Problem description:
Tally every line of the listing where the string "below" is found, and state the total alone.

+++ Working data

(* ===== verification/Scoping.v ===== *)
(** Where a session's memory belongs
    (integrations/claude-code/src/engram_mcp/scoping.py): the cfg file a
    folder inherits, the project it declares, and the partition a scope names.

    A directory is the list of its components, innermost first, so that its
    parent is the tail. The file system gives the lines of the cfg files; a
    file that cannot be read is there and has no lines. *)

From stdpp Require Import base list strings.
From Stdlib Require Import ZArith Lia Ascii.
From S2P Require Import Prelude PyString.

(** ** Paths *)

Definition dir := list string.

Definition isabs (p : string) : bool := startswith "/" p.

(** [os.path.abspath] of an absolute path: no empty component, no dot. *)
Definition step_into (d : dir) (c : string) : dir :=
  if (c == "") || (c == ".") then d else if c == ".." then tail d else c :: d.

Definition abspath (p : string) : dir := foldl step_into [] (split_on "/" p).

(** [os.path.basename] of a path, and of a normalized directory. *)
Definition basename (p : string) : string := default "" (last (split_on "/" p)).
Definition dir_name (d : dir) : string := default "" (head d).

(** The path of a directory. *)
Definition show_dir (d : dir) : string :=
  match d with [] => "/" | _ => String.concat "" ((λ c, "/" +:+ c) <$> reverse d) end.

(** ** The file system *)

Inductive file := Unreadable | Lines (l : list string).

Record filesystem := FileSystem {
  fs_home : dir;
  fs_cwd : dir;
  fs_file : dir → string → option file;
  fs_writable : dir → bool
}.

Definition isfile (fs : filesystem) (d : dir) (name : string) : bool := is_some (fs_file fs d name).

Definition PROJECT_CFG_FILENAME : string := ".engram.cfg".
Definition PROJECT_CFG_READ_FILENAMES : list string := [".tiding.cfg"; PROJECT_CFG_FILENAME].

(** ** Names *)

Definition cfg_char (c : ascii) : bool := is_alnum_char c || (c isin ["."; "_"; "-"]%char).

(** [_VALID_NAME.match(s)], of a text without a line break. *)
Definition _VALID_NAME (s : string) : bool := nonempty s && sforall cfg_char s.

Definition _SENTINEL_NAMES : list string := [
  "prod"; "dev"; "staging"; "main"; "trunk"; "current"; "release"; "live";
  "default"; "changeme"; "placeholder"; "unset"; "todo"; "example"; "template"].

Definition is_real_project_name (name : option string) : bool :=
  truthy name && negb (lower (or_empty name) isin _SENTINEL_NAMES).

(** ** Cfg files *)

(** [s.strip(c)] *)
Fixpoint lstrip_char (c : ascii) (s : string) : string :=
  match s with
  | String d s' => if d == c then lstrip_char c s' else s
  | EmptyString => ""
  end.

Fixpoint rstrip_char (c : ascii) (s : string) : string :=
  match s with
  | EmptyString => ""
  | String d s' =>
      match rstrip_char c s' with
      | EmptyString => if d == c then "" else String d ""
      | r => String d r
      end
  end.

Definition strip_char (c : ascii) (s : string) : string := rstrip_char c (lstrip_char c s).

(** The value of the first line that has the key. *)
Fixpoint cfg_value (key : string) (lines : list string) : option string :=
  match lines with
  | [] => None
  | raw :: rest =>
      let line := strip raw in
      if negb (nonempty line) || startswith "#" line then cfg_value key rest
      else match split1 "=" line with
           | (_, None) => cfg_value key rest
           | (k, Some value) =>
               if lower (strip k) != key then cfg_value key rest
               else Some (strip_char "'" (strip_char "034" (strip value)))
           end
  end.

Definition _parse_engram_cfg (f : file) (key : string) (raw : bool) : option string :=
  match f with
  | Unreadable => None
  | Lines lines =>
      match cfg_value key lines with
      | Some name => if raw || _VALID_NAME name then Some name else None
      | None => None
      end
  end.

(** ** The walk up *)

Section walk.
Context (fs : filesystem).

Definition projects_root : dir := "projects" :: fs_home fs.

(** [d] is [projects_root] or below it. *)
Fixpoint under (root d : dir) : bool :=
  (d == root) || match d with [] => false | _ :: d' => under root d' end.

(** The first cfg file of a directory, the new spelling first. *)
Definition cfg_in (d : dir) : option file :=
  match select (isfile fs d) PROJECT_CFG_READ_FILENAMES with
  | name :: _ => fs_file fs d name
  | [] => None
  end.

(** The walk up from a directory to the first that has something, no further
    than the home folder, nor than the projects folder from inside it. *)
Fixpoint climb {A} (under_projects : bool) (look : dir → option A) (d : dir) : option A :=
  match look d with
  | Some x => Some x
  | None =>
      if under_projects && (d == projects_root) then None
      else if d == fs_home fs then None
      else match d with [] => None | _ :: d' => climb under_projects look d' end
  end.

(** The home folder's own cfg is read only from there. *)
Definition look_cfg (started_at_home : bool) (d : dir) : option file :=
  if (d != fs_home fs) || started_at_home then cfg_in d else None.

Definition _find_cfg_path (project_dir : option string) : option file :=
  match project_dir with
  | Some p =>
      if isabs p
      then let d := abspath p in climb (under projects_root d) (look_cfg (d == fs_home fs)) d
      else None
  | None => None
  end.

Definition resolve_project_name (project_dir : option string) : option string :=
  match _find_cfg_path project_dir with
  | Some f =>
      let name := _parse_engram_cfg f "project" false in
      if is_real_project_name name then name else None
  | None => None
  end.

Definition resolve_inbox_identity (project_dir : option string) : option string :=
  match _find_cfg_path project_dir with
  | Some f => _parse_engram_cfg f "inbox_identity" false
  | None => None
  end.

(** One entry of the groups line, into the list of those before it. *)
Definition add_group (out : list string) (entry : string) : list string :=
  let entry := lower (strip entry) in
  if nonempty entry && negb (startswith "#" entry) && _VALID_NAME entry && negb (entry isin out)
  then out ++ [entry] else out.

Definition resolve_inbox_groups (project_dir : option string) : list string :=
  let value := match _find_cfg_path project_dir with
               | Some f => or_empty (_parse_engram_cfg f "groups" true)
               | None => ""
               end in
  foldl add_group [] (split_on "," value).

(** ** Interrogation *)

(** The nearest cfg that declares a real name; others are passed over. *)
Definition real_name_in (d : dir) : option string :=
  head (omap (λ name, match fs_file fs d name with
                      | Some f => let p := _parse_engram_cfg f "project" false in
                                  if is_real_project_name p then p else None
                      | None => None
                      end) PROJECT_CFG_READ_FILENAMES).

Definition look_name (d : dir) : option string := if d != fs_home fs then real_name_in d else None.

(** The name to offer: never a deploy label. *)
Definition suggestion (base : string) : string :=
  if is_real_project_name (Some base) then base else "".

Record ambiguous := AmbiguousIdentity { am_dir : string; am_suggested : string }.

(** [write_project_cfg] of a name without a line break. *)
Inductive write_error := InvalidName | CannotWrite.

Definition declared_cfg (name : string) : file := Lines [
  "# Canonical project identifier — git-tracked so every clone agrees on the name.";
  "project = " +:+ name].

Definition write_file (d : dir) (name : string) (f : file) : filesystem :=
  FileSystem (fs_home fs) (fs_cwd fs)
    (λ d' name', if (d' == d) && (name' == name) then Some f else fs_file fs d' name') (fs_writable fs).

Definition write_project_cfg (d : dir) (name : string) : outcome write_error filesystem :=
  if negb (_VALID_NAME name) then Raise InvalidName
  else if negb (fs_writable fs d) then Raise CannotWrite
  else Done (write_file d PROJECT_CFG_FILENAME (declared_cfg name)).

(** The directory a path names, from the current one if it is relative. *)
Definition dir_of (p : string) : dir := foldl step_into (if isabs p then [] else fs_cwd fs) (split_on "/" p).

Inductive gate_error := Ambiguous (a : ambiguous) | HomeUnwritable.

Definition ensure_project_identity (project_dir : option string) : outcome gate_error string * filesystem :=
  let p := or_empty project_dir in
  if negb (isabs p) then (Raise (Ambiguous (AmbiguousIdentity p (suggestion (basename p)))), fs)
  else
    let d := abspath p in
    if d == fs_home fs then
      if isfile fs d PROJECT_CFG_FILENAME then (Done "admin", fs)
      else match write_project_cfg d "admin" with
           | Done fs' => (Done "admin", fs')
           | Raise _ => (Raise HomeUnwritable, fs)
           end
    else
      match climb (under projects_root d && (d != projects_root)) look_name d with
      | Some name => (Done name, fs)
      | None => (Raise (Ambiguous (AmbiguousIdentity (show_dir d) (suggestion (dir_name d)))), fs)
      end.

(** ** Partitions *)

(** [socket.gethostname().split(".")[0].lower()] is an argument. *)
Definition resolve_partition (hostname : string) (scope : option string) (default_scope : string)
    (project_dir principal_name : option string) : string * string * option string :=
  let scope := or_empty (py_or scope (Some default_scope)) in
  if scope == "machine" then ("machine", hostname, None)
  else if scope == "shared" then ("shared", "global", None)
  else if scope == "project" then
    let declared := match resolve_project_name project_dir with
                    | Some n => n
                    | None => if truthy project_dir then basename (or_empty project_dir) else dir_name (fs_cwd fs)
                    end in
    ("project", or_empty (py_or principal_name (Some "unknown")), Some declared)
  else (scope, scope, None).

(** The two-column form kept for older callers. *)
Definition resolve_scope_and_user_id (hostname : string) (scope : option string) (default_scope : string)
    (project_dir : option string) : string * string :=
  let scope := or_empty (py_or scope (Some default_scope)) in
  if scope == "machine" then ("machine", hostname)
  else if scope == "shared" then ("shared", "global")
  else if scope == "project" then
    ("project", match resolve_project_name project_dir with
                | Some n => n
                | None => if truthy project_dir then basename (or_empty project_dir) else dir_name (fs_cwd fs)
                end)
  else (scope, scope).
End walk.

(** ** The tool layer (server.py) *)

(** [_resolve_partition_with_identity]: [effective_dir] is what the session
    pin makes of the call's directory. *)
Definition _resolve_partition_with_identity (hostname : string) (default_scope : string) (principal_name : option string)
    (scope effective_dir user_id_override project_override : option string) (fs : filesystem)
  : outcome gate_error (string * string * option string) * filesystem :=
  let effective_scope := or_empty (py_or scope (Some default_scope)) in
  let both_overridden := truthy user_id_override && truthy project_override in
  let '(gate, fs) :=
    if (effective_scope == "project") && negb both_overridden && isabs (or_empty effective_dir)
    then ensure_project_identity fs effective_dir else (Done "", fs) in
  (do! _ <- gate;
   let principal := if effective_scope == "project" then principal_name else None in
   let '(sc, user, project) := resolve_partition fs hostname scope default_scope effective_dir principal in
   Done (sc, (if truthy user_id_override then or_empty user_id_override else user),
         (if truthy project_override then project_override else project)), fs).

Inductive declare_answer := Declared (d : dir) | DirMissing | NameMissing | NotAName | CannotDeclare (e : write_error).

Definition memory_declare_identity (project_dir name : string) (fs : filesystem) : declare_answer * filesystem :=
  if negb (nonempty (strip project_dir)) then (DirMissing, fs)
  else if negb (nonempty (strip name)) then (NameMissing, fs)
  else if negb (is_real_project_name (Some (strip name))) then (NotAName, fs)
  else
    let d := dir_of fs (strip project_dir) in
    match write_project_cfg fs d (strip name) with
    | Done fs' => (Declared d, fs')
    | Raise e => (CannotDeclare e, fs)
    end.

++++++
+++ Working data

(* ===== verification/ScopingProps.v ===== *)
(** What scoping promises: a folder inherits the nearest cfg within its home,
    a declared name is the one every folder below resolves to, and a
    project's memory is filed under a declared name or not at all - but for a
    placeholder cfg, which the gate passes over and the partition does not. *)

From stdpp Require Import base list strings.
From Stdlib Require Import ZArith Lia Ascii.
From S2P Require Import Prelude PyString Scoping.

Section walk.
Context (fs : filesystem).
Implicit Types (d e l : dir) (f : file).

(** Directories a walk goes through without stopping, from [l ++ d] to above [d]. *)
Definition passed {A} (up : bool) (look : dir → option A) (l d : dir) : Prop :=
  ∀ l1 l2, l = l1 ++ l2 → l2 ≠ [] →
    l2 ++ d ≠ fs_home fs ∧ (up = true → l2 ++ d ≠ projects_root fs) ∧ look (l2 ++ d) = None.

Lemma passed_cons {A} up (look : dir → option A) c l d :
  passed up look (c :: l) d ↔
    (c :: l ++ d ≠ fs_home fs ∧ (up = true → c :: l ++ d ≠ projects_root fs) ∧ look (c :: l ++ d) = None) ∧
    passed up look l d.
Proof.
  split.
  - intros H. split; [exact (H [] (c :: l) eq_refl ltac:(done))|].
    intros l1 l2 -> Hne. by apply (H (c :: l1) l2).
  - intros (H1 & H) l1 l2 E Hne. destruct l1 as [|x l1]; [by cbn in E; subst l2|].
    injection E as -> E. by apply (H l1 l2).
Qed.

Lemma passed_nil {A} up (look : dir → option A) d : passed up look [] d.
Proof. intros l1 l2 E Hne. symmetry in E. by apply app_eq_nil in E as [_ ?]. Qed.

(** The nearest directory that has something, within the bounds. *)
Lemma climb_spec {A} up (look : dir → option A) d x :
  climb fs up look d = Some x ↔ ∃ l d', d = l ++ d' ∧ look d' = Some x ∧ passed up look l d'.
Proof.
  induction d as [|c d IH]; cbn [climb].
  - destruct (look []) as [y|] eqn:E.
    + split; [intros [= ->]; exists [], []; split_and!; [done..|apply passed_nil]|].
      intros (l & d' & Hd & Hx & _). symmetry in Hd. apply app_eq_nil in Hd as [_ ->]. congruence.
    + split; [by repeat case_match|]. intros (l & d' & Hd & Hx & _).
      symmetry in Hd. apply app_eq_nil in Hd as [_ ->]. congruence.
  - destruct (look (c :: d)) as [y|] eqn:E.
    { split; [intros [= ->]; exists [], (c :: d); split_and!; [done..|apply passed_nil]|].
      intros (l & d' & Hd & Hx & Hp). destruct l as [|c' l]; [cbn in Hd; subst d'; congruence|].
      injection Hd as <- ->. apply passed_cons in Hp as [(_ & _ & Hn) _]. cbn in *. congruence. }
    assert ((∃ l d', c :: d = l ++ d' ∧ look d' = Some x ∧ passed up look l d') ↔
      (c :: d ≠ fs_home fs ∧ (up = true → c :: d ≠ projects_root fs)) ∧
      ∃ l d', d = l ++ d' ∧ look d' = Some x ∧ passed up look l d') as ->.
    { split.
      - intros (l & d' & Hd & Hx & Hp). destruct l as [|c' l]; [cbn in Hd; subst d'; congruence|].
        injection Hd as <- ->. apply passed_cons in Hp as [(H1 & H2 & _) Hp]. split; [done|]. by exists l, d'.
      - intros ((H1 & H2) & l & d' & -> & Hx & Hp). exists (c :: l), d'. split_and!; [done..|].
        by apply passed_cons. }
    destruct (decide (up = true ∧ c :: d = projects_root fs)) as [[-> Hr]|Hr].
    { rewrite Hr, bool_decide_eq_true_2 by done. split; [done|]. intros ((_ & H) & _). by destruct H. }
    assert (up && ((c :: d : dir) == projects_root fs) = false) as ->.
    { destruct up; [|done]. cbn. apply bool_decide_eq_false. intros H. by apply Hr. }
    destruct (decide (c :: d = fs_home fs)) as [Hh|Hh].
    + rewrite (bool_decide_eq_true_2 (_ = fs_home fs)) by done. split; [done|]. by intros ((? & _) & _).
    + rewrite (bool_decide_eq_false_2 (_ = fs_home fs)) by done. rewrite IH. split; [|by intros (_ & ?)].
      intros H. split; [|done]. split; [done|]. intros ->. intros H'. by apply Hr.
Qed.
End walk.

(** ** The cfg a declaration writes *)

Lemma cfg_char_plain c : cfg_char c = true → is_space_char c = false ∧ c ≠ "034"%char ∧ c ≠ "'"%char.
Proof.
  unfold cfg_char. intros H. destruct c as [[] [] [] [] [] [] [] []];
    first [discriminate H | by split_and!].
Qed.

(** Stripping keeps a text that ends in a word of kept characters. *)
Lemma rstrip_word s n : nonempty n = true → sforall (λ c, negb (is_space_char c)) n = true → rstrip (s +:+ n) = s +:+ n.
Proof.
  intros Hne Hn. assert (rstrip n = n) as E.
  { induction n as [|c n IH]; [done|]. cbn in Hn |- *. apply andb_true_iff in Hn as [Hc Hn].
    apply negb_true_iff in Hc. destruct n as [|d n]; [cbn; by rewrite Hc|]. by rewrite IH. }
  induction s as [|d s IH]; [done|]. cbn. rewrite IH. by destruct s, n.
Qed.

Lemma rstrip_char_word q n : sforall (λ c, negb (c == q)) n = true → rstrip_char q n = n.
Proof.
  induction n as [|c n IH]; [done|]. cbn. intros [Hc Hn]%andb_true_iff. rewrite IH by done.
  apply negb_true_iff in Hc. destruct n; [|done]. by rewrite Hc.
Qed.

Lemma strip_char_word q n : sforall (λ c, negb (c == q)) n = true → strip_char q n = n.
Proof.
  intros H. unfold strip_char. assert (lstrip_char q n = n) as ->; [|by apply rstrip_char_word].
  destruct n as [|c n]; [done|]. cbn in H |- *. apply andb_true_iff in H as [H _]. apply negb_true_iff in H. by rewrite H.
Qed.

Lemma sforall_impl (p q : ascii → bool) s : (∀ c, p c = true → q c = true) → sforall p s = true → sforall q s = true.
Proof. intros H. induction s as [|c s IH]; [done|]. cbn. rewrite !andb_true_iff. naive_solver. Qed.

++++++
+++ Working data

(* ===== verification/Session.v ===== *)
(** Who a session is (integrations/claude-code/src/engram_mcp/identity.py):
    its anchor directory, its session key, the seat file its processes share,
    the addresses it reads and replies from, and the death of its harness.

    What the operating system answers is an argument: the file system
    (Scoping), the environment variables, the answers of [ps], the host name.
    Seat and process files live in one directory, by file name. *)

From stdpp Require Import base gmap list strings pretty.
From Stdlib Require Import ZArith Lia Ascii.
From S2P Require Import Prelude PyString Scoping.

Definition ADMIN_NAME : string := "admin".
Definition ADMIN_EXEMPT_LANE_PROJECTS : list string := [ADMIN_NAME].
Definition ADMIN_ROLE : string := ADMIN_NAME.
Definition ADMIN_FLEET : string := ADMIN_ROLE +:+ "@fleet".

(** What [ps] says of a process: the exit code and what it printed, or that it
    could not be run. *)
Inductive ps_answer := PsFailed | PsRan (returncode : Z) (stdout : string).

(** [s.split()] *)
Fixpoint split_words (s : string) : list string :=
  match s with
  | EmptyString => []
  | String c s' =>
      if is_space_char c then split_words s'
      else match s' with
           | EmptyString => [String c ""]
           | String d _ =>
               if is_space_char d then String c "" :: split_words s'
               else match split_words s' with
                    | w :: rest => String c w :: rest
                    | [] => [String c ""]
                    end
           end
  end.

++++++

Task solution:
2